(** * Packet replication entry translation (p4rt_app/sonic)

    A shallow embedding of [packet_replication_entry_translation.cc]: the
    translation of PDPI IR multicast group entries to AppDb key/field/value
    tuples, the reader that rebuilds the entries from the AppDb table, and
    the comparison of the AppDb entries with the P4RT cache.

    Strings are byte lists, [uint32_t] values are binary naturals, the output
    vectors the source appends to are threaded through explicitly, and
    [absl::StatusOr] is a sum type. *)

From Stdlib Require Import Ascii String List NArith ZArith Lia Bool.
From Stdlib Require Import Sorted Permutation.
Import ListNotations.

Local Open Scope N_scope.
Local Open Scope list_scope.

(** ** Strings *)

(** A [std::string] / [absl::string_view]: a sequence of 8-bit characters. *)
Definition str : Type := list ascii.

(** String literals of the source. *)
Definition lit (s : string) : str := list_ascii_of_string s.

(** [absl::StartsWith(text, prefix)]. *)
Fixpoint StartsWith (text prefix : str) : bool :=
  match prefix, text with
  | [], _ => true
  | _ :: _, [] => false
  | p :: prefix', t :: text' => Ascii.eqb t p && StartsWith text' prefix'
  end.

(** [s.rfind(c)] for a one-character needle: the highest position holding
    [c], [None] standing for [std::string::npos]. *)
Fixpoint rfind (c : ascii) (s : str) : option nat :=
  match s with
  | [] => None
  | a :: s' =>
      match rfind c s' with
      | Some i => Some (S i)
      | None => if Ascii.eqb a c then Some O else None
      end
  end.

(** [s.substr(pos, count)] and [s.substr(pos)], for [pos <= s.size()]. *)
Definition substr (s : str) (pos count : nat) : str := firstn count (skipn pos s).
Definition substr_from (s : str) (pos : nat) : str := skipn pos s.

(** ** Number formatting and parsing (absl/strings) *)

(** The lower-case digit table ["0123456789abcdef"] used by [absl::Hex] and
    by the decimal conversion of [absl::StrCat]. *)
Definition digit_char (d : N) : ascii :=
  ascii_of_N (if d <? 10 then 48 + d else 87 + d).

(** The loop [do { *--p = digit(n % base); n /= base; } while (n != 0)]:
    digits are produced from the least significant one, each in front of the
    ones already written.  [fuel] bounds the number of iterations. *)
Fixpoint digits_loop (base : N) (fuel : nat) (n : N) (acc : str) : str :=
  match fuel with
  | O => acc
  | S fuel' =>
      let acc' := digit_char (n mod base) :: acc in
      if n / base =? 0 then acc' else digits_loop base fuel' (n / base) acc'
  end.

(** A number below [2^(log2 n + 1)] has at most [log2 n + 1] digits in any
    base from 2 on, so this fuel never runs out (see [digits_loop_spec]). *)
Definition digits (base n : N) : str :=
  digits_loop base (S (N.to_nat (N.log2 n))) n [].

(** [absl::StrCat(n)] for an unsigned integer: decimal, no padding. *)
Definition Dec (n : N) : str := digits 10 n.

(** [absl::StrCat(absl::Hex(n))]: lower-case hexadecimal, no padding, no
    ["0x"]. *)
Definition Hex (n : N) : str := digits 16 n.

(** [absl::StrCat(z)] for a signed integer (an enum streamed as [int]). *)
Definition DecZ (z : Z) : str :=
  if (z <? 0)%Z then "-"%char :: Dec (Z.abs_N z) else Dec (Z.to_N z).

(** [absl::ascii_isspace]. *)
Definition ascii_isspace (c : ascii) : bool :=
  let n := N_of_ascii c in
  (n =? 32) || ((9 <=? n) && (n <=? 13)).

(** The table [kAsciiToInt] of absl/strings/numbers.cc: the value of a
    digit or letter, 36 for every other character. *)
Definition kAsciiToInt (c : ascii) : N :=
  let n := N_of_ascii c in
  if (48 <=? n) && (n <=? 57) then n - 48
  else if (97 <=? n) && (n <=? 122) then n - 87
  else if (65 <=? n) && (n <=? 90) then n - 55
  else 36.

Fixpoint drop_space (s : str) : str :=
  match s with
  | c :: s' => if ascii_isspace c then drop_space s' else s
  | [] => []
  end.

--*--

Work instructions
Pull out all lines of the data with the string "Require".

Your solution
From Stdlib Require Import Ascii String List NArith ZArith Lia Bool.
From Stdlib Require Import Sorted Permutation.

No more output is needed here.